TASK REQUIREMENTS —
The response must contain every line from the records below that has "tests".

LISTED RECORDS —
········

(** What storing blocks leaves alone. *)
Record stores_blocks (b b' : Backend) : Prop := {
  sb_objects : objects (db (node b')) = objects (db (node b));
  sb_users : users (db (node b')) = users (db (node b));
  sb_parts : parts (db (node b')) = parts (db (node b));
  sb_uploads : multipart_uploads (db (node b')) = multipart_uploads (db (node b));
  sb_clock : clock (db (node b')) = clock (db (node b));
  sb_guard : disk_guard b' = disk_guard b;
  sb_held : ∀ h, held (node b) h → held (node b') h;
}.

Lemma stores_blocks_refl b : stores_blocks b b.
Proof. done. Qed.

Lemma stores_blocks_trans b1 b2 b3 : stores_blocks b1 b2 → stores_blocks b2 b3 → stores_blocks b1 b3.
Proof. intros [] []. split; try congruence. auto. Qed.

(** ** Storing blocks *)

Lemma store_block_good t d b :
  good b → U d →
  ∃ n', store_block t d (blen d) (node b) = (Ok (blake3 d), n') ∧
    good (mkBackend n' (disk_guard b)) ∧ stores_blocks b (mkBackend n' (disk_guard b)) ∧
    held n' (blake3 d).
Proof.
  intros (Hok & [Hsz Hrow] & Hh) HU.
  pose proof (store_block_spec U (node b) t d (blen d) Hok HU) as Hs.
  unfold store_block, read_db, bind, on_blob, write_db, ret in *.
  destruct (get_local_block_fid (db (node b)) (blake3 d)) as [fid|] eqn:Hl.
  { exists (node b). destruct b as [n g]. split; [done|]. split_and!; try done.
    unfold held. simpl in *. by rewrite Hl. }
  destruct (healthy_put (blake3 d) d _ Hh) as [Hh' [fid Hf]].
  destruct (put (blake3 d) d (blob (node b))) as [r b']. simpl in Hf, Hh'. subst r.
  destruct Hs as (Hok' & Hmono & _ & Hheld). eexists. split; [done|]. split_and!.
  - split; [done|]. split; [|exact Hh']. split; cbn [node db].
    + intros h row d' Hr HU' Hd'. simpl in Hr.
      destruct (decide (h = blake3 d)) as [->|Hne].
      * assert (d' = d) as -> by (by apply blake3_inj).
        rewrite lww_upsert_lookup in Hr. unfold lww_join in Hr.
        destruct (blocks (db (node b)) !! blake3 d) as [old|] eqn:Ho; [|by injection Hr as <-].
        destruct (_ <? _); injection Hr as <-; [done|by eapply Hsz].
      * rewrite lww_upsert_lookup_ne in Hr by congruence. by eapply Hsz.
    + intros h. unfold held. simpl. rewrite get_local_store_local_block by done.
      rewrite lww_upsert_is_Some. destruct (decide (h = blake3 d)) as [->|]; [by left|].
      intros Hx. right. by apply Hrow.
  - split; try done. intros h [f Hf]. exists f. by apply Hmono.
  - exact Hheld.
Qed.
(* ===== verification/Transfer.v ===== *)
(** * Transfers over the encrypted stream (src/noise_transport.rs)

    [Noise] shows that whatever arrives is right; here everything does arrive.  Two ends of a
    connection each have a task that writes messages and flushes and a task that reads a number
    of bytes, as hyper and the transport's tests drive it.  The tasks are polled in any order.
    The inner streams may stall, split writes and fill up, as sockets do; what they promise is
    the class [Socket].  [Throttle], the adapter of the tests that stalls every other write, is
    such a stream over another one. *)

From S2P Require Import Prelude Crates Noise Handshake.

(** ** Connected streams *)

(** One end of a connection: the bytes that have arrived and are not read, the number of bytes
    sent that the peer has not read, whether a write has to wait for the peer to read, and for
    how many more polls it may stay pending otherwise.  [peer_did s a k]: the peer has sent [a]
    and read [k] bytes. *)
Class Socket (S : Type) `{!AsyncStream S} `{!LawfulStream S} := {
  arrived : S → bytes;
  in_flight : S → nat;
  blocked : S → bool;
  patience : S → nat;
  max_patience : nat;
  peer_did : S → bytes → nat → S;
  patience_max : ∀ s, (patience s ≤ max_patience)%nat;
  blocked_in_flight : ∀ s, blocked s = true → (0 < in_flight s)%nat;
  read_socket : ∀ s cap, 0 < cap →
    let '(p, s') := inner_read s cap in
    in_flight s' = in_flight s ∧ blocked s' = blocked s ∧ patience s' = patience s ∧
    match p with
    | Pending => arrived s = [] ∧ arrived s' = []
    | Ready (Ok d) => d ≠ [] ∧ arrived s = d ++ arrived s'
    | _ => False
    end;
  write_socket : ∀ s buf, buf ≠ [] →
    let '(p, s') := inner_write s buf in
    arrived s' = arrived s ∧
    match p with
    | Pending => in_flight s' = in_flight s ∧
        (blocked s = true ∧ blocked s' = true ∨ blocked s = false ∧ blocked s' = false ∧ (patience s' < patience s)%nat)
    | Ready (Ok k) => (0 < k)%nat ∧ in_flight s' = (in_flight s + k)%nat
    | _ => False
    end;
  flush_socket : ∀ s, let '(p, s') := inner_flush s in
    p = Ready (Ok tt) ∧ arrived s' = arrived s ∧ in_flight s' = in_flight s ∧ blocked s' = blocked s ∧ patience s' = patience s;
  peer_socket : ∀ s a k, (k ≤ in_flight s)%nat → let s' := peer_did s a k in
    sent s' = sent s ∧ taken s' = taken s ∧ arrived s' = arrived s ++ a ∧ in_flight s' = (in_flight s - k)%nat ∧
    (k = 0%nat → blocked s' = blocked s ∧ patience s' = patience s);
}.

········

ANSWER AREA —
    of bytes, as hyper and the transport's tests drive it.  The tasks are polled in any order.
    the class [Socket].  [Throttle], the adapter of the tests that stalls every other write, is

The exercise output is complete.